--- Extracted information ---

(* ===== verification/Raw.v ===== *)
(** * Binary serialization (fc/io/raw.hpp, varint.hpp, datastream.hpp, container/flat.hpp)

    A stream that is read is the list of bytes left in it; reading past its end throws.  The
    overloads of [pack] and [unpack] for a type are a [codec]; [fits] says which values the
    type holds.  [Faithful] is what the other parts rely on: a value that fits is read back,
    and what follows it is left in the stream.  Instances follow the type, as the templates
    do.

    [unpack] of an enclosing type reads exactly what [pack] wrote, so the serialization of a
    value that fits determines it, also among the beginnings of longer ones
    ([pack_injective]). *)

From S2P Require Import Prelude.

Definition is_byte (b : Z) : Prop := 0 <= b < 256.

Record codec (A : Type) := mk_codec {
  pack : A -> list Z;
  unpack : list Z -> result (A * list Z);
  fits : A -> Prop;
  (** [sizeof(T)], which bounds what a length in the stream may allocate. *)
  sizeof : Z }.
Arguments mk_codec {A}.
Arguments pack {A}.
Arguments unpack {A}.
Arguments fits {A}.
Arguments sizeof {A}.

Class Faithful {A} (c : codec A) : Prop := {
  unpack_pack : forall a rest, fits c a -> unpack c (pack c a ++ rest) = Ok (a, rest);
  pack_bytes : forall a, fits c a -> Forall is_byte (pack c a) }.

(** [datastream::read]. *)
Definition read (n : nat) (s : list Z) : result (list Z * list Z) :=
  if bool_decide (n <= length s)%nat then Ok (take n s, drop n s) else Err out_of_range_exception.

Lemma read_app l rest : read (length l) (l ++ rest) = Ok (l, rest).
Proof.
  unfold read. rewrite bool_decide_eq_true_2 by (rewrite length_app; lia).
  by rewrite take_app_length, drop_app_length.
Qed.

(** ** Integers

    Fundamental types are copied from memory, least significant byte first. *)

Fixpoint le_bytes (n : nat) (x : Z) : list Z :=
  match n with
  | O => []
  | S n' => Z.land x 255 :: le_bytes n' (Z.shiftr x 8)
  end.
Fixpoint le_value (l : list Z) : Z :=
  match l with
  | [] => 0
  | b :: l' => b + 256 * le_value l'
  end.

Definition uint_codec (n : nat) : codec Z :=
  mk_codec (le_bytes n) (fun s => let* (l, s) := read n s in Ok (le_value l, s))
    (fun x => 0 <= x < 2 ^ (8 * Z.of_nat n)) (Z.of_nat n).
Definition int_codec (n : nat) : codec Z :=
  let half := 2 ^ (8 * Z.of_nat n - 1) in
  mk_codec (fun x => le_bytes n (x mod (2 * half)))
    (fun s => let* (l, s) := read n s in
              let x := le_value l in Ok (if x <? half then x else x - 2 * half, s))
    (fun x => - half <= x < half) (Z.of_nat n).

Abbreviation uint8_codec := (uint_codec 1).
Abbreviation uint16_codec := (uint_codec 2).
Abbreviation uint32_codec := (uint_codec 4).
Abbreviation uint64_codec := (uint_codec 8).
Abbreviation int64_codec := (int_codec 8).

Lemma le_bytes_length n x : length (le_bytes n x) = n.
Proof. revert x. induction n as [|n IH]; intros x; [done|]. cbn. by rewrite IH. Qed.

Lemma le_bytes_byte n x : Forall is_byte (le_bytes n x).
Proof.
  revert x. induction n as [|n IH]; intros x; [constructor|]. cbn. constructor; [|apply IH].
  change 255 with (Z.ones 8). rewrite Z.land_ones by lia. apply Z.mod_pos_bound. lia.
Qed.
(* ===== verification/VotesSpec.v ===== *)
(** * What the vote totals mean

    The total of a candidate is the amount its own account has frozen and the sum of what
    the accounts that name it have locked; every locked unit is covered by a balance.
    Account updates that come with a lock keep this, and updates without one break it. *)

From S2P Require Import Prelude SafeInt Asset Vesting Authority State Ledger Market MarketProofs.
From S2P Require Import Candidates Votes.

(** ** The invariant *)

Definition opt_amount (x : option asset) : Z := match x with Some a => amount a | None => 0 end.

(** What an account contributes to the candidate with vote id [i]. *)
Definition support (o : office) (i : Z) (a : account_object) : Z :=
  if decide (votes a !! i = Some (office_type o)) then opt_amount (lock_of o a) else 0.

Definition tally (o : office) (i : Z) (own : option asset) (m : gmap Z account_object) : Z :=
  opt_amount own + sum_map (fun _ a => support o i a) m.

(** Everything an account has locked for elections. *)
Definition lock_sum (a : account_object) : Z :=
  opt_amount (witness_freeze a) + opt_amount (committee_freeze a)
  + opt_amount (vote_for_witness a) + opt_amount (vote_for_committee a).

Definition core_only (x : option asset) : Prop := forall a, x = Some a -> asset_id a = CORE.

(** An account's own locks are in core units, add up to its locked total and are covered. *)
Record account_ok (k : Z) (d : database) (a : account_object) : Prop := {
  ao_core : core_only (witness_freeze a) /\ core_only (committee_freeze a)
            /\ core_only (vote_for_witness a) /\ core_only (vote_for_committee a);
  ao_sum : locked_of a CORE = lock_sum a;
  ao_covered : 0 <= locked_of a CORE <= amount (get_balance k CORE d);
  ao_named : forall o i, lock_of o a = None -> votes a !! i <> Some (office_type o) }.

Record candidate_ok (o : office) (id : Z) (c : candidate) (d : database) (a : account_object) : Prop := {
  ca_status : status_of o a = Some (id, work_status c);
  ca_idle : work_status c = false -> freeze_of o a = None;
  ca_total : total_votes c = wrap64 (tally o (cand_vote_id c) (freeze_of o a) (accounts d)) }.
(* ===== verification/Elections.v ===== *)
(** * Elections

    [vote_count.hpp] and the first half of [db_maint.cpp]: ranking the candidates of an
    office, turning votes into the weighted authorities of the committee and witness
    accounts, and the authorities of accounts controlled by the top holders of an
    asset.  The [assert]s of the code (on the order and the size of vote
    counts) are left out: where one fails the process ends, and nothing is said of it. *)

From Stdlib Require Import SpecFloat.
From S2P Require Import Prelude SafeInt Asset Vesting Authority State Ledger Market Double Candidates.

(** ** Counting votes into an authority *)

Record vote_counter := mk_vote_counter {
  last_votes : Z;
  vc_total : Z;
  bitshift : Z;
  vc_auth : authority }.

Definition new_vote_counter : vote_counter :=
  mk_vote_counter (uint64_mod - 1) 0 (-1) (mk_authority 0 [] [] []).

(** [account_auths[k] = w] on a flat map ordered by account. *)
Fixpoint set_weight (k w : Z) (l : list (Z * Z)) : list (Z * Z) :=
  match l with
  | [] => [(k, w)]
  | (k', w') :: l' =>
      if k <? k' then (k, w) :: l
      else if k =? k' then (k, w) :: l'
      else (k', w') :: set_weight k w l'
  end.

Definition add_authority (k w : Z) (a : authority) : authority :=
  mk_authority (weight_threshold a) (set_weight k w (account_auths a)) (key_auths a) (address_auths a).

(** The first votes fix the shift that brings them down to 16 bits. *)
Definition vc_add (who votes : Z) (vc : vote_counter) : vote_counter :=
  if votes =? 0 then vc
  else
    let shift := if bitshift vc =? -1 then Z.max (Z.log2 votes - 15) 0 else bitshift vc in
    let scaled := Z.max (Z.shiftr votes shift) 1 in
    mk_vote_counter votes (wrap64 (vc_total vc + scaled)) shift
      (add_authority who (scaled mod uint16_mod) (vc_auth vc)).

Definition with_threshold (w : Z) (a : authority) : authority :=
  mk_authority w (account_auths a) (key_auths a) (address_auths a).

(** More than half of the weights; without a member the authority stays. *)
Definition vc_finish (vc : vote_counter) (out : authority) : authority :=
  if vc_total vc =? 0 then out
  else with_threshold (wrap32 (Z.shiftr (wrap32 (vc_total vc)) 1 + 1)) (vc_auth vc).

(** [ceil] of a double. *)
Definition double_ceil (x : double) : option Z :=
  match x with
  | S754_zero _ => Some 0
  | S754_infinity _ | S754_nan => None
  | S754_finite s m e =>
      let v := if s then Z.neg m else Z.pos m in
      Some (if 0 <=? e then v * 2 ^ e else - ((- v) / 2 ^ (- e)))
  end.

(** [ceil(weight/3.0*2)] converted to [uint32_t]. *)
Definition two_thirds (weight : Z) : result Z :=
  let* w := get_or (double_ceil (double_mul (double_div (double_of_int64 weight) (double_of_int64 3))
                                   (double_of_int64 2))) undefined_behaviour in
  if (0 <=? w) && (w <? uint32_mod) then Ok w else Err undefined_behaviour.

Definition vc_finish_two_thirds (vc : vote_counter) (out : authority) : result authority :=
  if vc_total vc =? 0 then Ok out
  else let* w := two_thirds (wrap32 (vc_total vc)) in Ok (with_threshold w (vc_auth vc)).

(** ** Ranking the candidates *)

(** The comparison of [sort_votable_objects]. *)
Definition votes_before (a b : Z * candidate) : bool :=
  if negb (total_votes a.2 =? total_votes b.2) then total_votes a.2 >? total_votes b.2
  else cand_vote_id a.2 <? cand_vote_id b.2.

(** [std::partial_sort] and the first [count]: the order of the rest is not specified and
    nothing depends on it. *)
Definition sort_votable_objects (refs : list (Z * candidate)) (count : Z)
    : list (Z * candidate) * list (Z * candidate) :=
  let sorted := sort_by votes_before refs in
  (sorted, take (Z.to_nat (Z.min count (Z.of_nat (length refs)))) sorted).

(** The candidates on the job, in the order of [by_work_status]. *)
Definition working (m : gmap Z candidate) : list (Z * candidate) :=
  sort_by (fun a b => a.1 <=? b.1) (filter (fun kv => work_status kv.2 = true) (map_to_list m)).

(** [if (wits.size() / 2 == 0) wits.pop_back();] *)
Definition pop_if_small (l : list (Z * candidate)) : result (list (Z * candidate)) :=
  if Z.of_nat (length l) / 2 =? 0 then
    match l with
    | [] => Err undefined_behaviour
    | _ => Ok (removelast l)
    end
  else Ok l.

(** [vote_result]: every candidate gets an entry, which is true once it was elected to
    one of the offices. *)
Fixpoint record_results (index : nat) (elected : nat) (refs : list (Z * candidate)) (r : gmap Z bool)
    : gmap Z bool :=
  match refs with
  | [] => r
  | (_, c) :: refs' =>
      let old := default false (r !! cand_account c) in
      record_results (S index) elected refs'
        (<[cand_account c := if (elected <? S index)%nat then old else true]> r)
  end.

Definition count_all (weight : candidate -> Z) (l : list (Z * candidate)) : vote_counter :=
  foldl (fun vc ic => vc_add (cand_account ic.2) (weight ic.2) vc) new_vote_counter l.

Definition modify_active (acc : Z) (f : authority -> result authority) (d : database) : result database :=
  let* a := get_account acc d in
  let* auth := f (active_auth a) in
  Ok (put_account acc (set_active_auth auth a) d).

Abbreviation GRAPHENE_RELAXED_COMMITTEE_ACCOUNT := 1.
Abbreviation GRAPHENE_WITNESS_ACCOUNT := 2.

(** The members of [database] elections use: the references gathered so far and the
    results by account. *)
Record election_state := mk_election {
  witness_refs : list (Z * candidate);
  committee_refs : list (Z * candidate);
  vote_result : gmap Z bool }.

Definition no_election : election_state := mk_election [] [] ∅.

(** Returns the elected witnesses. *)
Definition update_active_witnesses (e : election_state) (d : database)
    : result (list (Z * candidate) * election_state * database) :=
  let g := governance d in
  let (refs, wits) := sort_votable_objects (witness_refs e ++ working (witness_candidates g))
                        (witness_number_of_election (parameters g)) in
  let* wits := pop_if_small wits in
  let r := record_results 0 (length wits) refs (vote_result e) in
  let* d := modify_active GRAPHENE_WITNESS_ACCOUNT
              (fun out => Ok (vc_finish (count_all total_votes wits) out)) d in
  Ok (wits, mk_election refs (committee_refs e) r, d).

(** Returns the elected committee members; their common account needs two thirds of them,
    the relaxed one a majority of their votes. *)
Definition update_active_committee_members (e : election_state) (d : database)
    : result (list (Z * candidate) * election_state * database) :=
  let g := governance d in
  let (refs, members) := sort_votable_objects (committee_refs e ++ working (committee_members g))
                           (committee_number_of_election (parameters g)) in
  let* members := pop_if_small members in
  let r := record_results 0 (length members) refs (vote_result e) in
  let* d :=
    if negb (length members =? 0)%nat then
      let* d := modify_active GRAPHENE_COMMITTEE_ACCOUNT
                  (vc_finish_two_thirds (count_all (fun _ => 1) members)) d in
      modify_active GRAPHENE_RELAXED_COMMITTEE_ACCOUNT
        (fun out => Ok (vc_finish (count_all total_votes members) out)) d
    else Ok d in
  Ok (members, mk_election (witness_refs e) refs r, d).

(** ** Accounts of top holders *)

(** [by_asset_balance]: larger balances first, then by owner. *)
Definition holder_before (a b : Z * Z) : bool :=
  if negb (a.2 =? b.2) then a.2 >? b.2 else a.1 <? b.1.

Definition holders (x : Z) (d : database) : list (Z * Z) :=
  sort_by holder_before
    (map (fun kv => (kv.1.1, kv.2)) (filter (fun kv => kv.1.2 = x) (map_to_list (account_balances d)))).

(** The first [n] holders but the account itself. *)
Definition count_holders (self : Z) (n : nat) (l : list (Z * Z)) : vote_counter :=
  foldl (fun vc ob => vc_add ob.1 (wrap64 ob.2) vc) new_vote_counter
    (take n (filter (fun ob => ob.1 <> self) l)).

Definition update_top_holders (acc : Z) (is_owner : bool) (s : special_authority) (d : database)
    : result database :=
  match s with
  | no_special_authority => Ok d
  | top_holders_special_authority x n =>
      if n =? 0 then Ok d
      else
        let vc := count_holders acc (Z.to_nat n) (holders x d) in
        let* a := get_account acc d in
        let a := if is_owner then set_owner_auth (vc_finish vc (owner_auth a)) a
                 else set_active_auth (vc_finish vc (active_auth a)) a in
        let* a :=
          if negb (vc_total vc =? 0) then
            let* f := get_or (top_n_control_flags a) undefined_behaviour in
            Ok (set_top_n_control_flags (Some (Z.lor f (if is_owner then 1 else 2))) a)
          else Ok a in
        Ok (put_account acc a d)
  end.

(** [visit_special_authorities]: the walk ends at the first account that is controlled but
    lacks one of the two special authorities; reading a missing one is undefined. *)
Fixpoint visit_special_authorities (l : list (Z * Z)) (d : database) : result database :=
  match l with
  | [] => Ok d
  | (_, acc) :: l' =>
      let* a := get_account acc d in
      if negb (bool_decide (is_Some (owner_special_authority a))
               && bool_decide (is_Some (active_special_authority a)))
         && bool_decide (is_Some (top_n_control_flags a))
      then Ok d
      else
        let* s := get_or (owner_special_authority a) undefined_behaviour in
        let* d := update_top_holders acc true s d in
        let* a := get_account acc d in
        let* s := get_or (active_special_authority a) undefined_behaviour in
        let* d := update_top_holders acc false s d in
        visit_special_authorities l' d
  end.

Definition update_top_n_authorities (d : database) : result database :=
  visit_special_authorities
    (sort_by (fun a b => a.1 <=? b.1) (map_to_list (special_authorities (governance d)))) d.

---

• _What is required_:
Using the entries above, repeat only the lines from the one containing "let* d := modify_active GRAPHENE_COMMITTEE_ACCOUNT" through the one containing "if negb (bool_decide", end lines included.

• _Task output_:
      let* d := modify_active GRAPHENE_COMMITTEE_ACCOUNT
                  (vc_finish_two_thirds (count_all (fun _ => 1) members)) d in
      modify_active GRAPHENE_RELAXED_COMMITTEE_ACCOUNT
        (fun out => Ok (vc_finish (count_all total_votes members) out)) d
    else Ok d in
  Ok (members, mk_election (witness_refs e) refs r, d).

(** ** Accounts of top holders *)

(** [by_asset_balance]: larger balances first, then by owner. *)
Definition holder_before (a b : Z * Z) : bool :=
  if negb (a.2 =? b.2) then a.2 >? b.2 else a.1 <? b.1.

Definition holders (x : Z) (d : database) : list (Z * Z) :=
  sort_by holder_before
    (map (fun kv => (kv.1.1, kv.2)) (filter (fun kv => kv.1.2 = x) (map_to_list (account_balances d)))).

(** The first [n] holders but the account itself. *)
Definition count_holders (self : Z) (n : nat) (l : list (Z * Z)) : vote_counter :=
  foldl (fun vc ob => vc_add ob.1 (wrap64 ob.2) vc) new_vote_counter
    (take n (filter (fun ob => ob.1 <> self) l)).

Definition update_top_holders (acc : Z) (is_owner : bool) (s : special_authority) (d : database)
    : result database :=
  match s with
  | no_special_authority => Ok d
  | top_holders_special_authority x n =>
      if n =? 0 then Ok d
      else
        let vc := count_holders acc (Z.to_nat n) (holders x d) in
        let* a := get_account acc d in
        let a := if is_owner then set_owner_auth (vc_finish vc (owner_auth a)) a
                 else set_active_auth (vc_finish vc (active_auth a)) a in
        let* a :=
          if negb (vc_total vc =? 0) then
            let* f := get_or (top_n_control_flags a) undefined_behaviour in
            Ok (set_top_n_control_flags (Some (Z.lor f (if is_owner then 1 else 2))) a)
          else Ok a in
        Ok (put_account acc a d)
  end.

(** [visit_special_authorities]: the walk ends at the first account that is controlled but
    lacks one of the two special authorities; reading a missing one is undefined. *)
Fixpoint visit_special_authorities (l : list (Z * Z)) (d : database) : result database :=
  match l with
  | [] => Ok d
  | (_, acc) :: l' =>
      let* a := get_account acc d in
      if negb (bool_decide (is_Some (owner_special_authority a))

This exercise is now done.